Abstract :
[en] Global Navigation Satellite Systems (GNSS) have long served as the backbone of positioning services. However, GNSS signals are highly susceptible to interference, spoofing, and blockage, which poses significant challenges for applications that require robust and reliable positioning. Recent advances in fifth-generation (5G) wireless technologies, New Radio (NR), have opened promising pathways to deliver integrated communication and positioning services. Using the existing 5G framework to embed positioning functionalities can potentially mitigate the vulnerabilities inherent in GNSS, facilitating GNSS-independent positioning solutions.
One of the challenges in a position, navigation and timing (PNT) system is the management of the interference from several transmissions; to address the inherent challenge of interference management in dense satellite constellations, this thesis first develops a comprehensive statistical interference model tailored explicitly for non-terrestrial networks (NTN) scenarios involving multiple satellites. Through Monte Carlo simulations, realistic satellite deployments resembling commercial low-earth orbit (LEO) constellations are assessed, resulting in the formulation of a Generalised Extreme Value (GEV) distribution model for interference. This statistical characterisation reveals the interference bounds crucial for an accurate link budget analysis.
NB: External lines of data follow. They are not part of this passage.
(** What administrators read.  A USER is denied; a page size outside 1 to 100
    is rejected; a client that follows the cursors reads every user that matches
    the filters and that the role may see, ADMINs only USERs, exactly once,
    newest first; and [get_user] finds precisely those users. *)
Theorem admin_reads (p : HumanPrincipal) (filters : UserFilters) (limit : Z) (fuel : nat) db :
  tables_ok db →
  (principal_role p = USER →
     (∀ after, list_users p filters after limit db = Raise AuthorizationDenied) ∧
     ∀ id, get_user p id db = Raise AuthorizationDenied) ∧
  (principal_role p ≠ USER →
     (is_ok (list_users p filters None limit db) = true ↔ 1 ≤ limit ≤ 100) ∧
     (1 ≤ limit ≤ 100 → (length (rows (users db)) < fuel)%nat →
        read_all summary_key (λ after, list_users p filters after limit db) fuel None =
          Ok (summary <$> sorting.merge_sort (descending user_key)
                (List.filter (λ r, in_scope p r && matches filters r) (rows (users db))))) ∧
     ∀ id, get_user p id db =
       match users db !! id with
       | Some r => if in_scope p r then Ok (summary r) else Raise UserNotFound
       | None => Raise UserNotFound
       end).
Proof.
  clear. intros Hok. split.
  - intros Hp. assert (visible_role_of p = Raise AuthorizationDenied) as Hv.
    { unfold visible_role_of, authorize. rewrite Hp. by vm_compute. }
    unfold list_users, get_user. by rewrite Hv.
  - intros Hp. pose proof (proj2 (visible_role_of_Ok p _) (conj Hp eq_refl)) as Hv.
    assert (∀ r, (negb ((1 <=? limit) && (limit <=? 100)) = r) → 1 ≤ limit ≤ 100 ↔ r = false) as Hl.
    { intros r <-. rewrite negb_false_iff, andb_true_iff, !Z.leb_le. done. }
    specialize (Hl _ eq_refl). split_and!.
    + rewrite Hl. unfold list_users. rewrite Hv. cbn. by destruct (negb _).
    + intros Hlim Hfuel. rewrite Hl in Hlim.
      erewrite (read_all_paginate user_key summary_key _ (λ r, Ok (summary r)) summary fuel None (Z.to_nat limit)
        (List.filter (λ r, in_scope p r && matches filters r) (rows (users db)))); [|done|].
      * rewrite paginate_all; [done| | |].
        -- apply (distinct_keys_ids _ us_id); [done|]. by apply NoDup_fmap_filter, rows_keys.
        -- apply negb_false_iff, andb_true_iff in Hlim as [?%Z.leb_le _]. lia.
        -- eapply Nat.le_lt_trans; [apply List.filter_length_le|done].
      * intros after. unfold list_users. rewrite Hv. cbn [mbind result_bind]. rewrite Hlim. cbn [raise_if mbind result_bind].
        unfold query_users. rewrite (mapR_pure _ summary) by done. cbn [mbind result_bind].
        rewrite (List.filter_ext _ (λ r, in_scope p r && matches filters r)); [done|].
        intros r. by rewrite visible_scope.
    + intros id. unfold get_user, query_user. rewrite Hv. cbn. destruct (users db !! id) as [r|]; [|done].
      rewrite visible_scope. by destruct (in_scope p r).
Qed.
End services.

(** ** Progress *)

Section progress.
Context `{UnicodeData} `{AuthServices}.
Implicit Types db : ADB.

(** The random source gave identifiers and a token that are not in use. *)
Definition fresh_session (env : AuthEnv) db : Prop :=
  families db !! ae_family_id env = None ∧ refresh_tokens db !! (ae_refresh env 0).2 = None ∧
  length (token_digest (ae_refresh env 0).1) = 32%nat ∧
  ∀ id r, refresh_tokens db !! id = Some r → rt_digest r ≠ token_digest (ae_refresh env 0).1.

Lemma other_false_all {R} (key : R → UUID) id (p : R → bool) t :
  (∀ k r, t !! k = Some r → p r = false) → other key id p t = false.
Proof. clear. intros Hall. apply (other_false key). intros r [k Hk]%elem_of_rows _. by apply (Hall k). Qed.

Lemma issue_refresh_succeeds env family now db :
  is_Some (families db !! family) → refresh_tokens db !! (ae_refresh env 0).2 = None →
  length (token_digest (ae_refresh env 0).1) = 32%nat →
  (∀ id r, refresh_tokens db !! id = Some r → rt_digest r ≠ token_digest (ae_refresh env 0).1) →
  issue_refresh env family now db =
    Ok (ae_refresh env 0,
        set_refresh_tokens
          (<[(ae_refresh env 0).2 := mkRefreshRow (ae_refresh env 0).2 family (token_digest (ae_refresh env 0).1) now None None]>
             (refresh_tokens db)) db).
Proof.
  clear. intros Hf Hid Hlen Hfresh. unfold issue_refresh. cbn [draw_until].
  assert (add_token family now db (ae_refresh env 0) = Ok (set_refresh_tokens
    (<[(ae_refresh env 0).2 := mkRefreshRow (ae_refresh env 0).2 family (token_digest (ae_refresh env 0).1) now None None]>
       (refresh_tokens db)) db)) as ->; [|by destruct (ae_refresh env 0)].
  unfold add_token, insert_refresh_token, insert_row, ck_refresh_token, uq_refresh_token, fk_refresh_token, integrity,
    references. cbn [rt_id rt_digest rt_used_at rt_replaced_by_id rt_family_id]. rewrite Hlen, Hid.
  rewrite other_false_all by (intros k r Hr; apply bool_decide_eq_false; by eapply Hfresh).
  rewrite (bool_decide_eq_true_2 (is_Some (families db !! family))) by done. done.
Qed.

(** Starting a session of an active user without one. *)
Lemma start_session_succeeds env u now db :
  user_active u db → fresh_session env db →
  (∀ k f, families db !! k = Some f → fr_user_id f = u → fr_status f ≠ FAMILY_ACTIVE) →
  ∃ db1, create_family env u now (now + days 7) db = Ok db1 ∧ refresh_tokens db1 = refresh_tokens db ∧
    is_Some (families db1 !! ae_family_id env) ∧ registrations db1 = registrations db ∧
    registration_tokens db1 = registration_tokens db.
Proof.
  clear. intros (r & Hr & _) (Hnf & _) Hno. unfold create_family, insert_family, insert_row, ck_family, uq_family, fk_family,
    integrity, references, family_active. cbn [fr_id fr_user_id fr_status fr_revoked_at fr_created_at fr_updated_at fr_expires_at].
  rewrite Hnf. rewrite other_false_all.
  2: { intros k f Hf. destruct (Z.eqb_spec (fr_user_id f) u) as [Hu|]; [|by rewrite andb_false_r].
       rewrite andb_true_r. apply bool_decide_eq_false. by eapply Hno. }
  rewrite (bool_decide_eq_true_2 (is_Some (users db !! u))) by (by exists r).
  assert ((now <? now + days 7) = true) as -> by (apply Z.ltb_lt; unfold days, seconds; lia).
  rewrite Z.leb_refl. cbn. eexists. split; [done|]. cbn. by rewrite lookup_insert_eq.
Qed.

Lemma revoke_all_succeeds now locked db :
  tables_ok db → (∀ f, f ∈ locked → ∃ g, families db !! fr_id f = Some g ∧ fr_created_at g ≤ now) →
  ∃ db', revoke_all now locked db = Ok db'.
Proof.
  clear. revert db. induction locked as [|f locked IH]; intros db Hok Hall; [by exists db|].
  destruct (Hall f) as (g & Hg & Hle); [set_solver|].
  destruct (revoke_succeeds now _ g db Hok Hg Hle) as [db1 Hrev]. unfold revoke_all. cbn. rewrite Hrev. cbn.
  apply revoke_writes in Hrev as [[Hok1 Hp1] _]; [|done]. apply IH; [done|].
  intros f' Hf'. destruct (Hall f') as (g' & Hg' & Hle'); [set_solver|].
  destruct (pg_families _ _ Hp1 _ _ Hg') as (g2 & Hg2 & _ & _ & _ & Hc & _). exists g2. split; [done|lia].
Qed.

(** Marking succeeds once the replacement is in the family. *)
Lemma mark_used_succeeds t tid family now r f row db :
  accounts_ok db → refresh_tokens db !! t = Some r → families db !! family = Some f → refresh_tokens db !! tid = None →
  rt_family_id row = family → rt_id row = tid → (∀ id q, refresh_tokens db !! id = Some q → rt_digest q ≠ rt_digest row) →
  rt_issued_at r ≤ now → fr_created_at f ≤ now → fr_status f = FAMILY_ACTIVE → rt_family_id r = family →
  ∃ db2, mark_used t tid family now (set_refresh_tokens (<[tid := row]> (refresh_tokens db)) db) = Ok db2.
Proof.
  intros Hok Hr Hf Hnt Hrowf Hrowid Hdig Hissued Hc Hact Hrf. assert (t ≠ tid) as Hne by congruence.
  destruct (tb_row _ _ _ _ (to_refresh _ (ac_tables _ Hok)) _ _ Hr) as [Htid Hckr].
  destruct (tb_row _ _ _ _ (to_families _ (ac_tables _ Hok)) _ _ Hf) as [Hfid Hck].
  assert (update_refresh_token t (used now tid) (set_refresh_tokens (<[tid := row]> (refresh_tokens db)) db) =
    Ok (set_refresh_tokens (<[t := used now tid r]> (<[tid := row]> (refresh_tokens db))) db)) as Htok.
  { unfold update_refresh_token, update_row. cbn [refresh_tokens set_refresh_tokens]. rewrite lookup_insert_ne, Hr by done.
    assert (ck_refresh_token (used now tid r) = Ok tt) as ->.
    { apply bind_Ok in Hckr as ([] & Hl%integrity_Ok & _). unfold ck_refresh_token, integrity. cbn.
      apply Z.leb_le in Hissued. rewrite Hl, Hissued. assert ((tid =? rt_id r) = false) as -> by (apply Z.eqb_neq; congruence).
      done. }
    assert (uq_refresh_token (used now tid r) (<[tid := row]> (refresh_tokens db)) = Ok tt) as ->.
    { unfold uq_refresh_token. rewrite integrity_Ok, (other_false rt_id). cbn.
      intros q [k Hk]%elem_of_rows Hq. apply bool_decide_eq_false. intros Heq.
      apply lookup_insert_Some in Hk as [[<- <-]|[_ Hk]]; [by eapply Hdig|]. apply Hq.
      destruct (tb_row _ _ _ _ (to_refresh _ (ac_tables _ Hok)) _ _ Hk) as [-> _]. rewrite Htid.
      by eapply (tb_clash _ _ _ _ (to_refresh _ (ac_tables _ Hok))). }
    unfold fk_refresh_token, references, integrity. cbn. rewrite lookup_insert_eq. cbn. rewrite Hrf, Hrowf.
    rewrite (bool_decide_eq_true_2 (is_Some _)) by (by exists f). by rewrite bool_decide_eq_true_2. }
  unfold mark_used. unfold used in Htok. rewrite Htok. cbn [mbind result_bind].
  unfold update_family, update_row. cbn [families set_refresh_tokens]. rewrite Hf. cbn [mbind result_bind].
  fold (touched now f).
  assert (ck_family (touched now f) = Ok tt) as ->.
  { apply bind_Ok in Hck as ([] & Hs%integrity_Ok & Ht%integrity_Ok%negb_false_iff). unfold ck_family, integrity, family_active in *.
    cbn. rewrite Hs. rewrite !andb_true_iff in Ht. destruct Ht as [[-> _] ->]. apply Z.leb_le in Hc. by rewrite Hc. }
  assert (uq_family (touched now f) (families db) = Ok tt) as ->.
  { unfold uq_family. rewrite integrity_Ok, andb_false_iff, (other_false fr_id). right. cbn.
    intros g [k Hk]%elem_of_rows Hg. apply andb_false_iff.
    destruct (decide (fr_status g = FAMILY_ACTIVE)) as [Hga|Hga]; [right|left; by apply bool_decide_eq_false].
    apply Z.eqb_neq. intros Hgu. apply Hg.
    destruct (tb_row _ _ _ _ (to_families _ (ac_tables _ Hok)) _ _ Hk) as [-> _]. rewrite Hfid.
    by eapply (tb_clash _ _ _ _ (to_families _ (ac_tables _ Hok))); [exact Hk|exact Hf|]. }
  unfold fk_family, references, integrity. cbn. rewrite bool_decide_eq_true_2 by by eapply (to_family_user _ (ac_tables _ Hok)).
  cbn. by eexists.
Qed.

Section working.
Context (env : AuthEnv) (db : ADB) (Hok : accounts_ok db) (Hfresh : fresh_session env db).
Context (Hclock : ∀ k f, families db !! k = Some f → fr_created_at f ≤ ae_now env).
Context (Hsign : ∀ id role now, is_ok (issue_access id role now) = true).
Building upon these insights, two novel payload architectures for joint communication and positioning (JCAP) in 5G-NTN are proposed and evaluated: a shared beam architecture, integrating direct-sequence spread spectrum (DSSS) for navigation signals with cyclic-prefix orthogonal frequency division multiplexing (CP-OFDM) for data, and an independent beam architecture, employing separate beams for navigation and communication services. A trade-off analysis between positioning accuracy and spectral efficiency is conducted, quantifying performance analytically via a Pareto frontier. The simulation results demonstrate that precise, metre-level positioning can be maintained consistently while minimising the impact on the loss of data throughput.
The research then introduces an advanced hybrid receiver design explicitly tailored for the integrated DSSS and OFDM signals. Utilising an extended Kalman filter (EKF), the receiver effectively estimates the Doppler shifts, providing resilient observables even in the presence of strong interference. The performance evaluations demonstrate that the proposed receiver structure maintains robust tracking capabilities under challenging signal-to-interference conditions, significantly improving overall system reliability and service continuity.
The comprehensive simulation results validate the viability and practical benefits of integrating the communication and positioning functionalities within 5G-NTN. These findings highlight that existing satellite deployments, supplemented with minimal modifications, can deliver reliable positioning services without relying on external GNSS infrastructures. This approach not only preserves backward compatibility with conventional 5G NTN terminals, but also establishes a solid foundation for the future convergence of communication, positioning, and sensing capabilities envisioned for sixth-generation (6G) wireless networks. Ultimately, this work significantly advances the feasibility of navigation services in NTN deployments without external GNSS support, paving the way for resilient and integrated next-generation wireless services.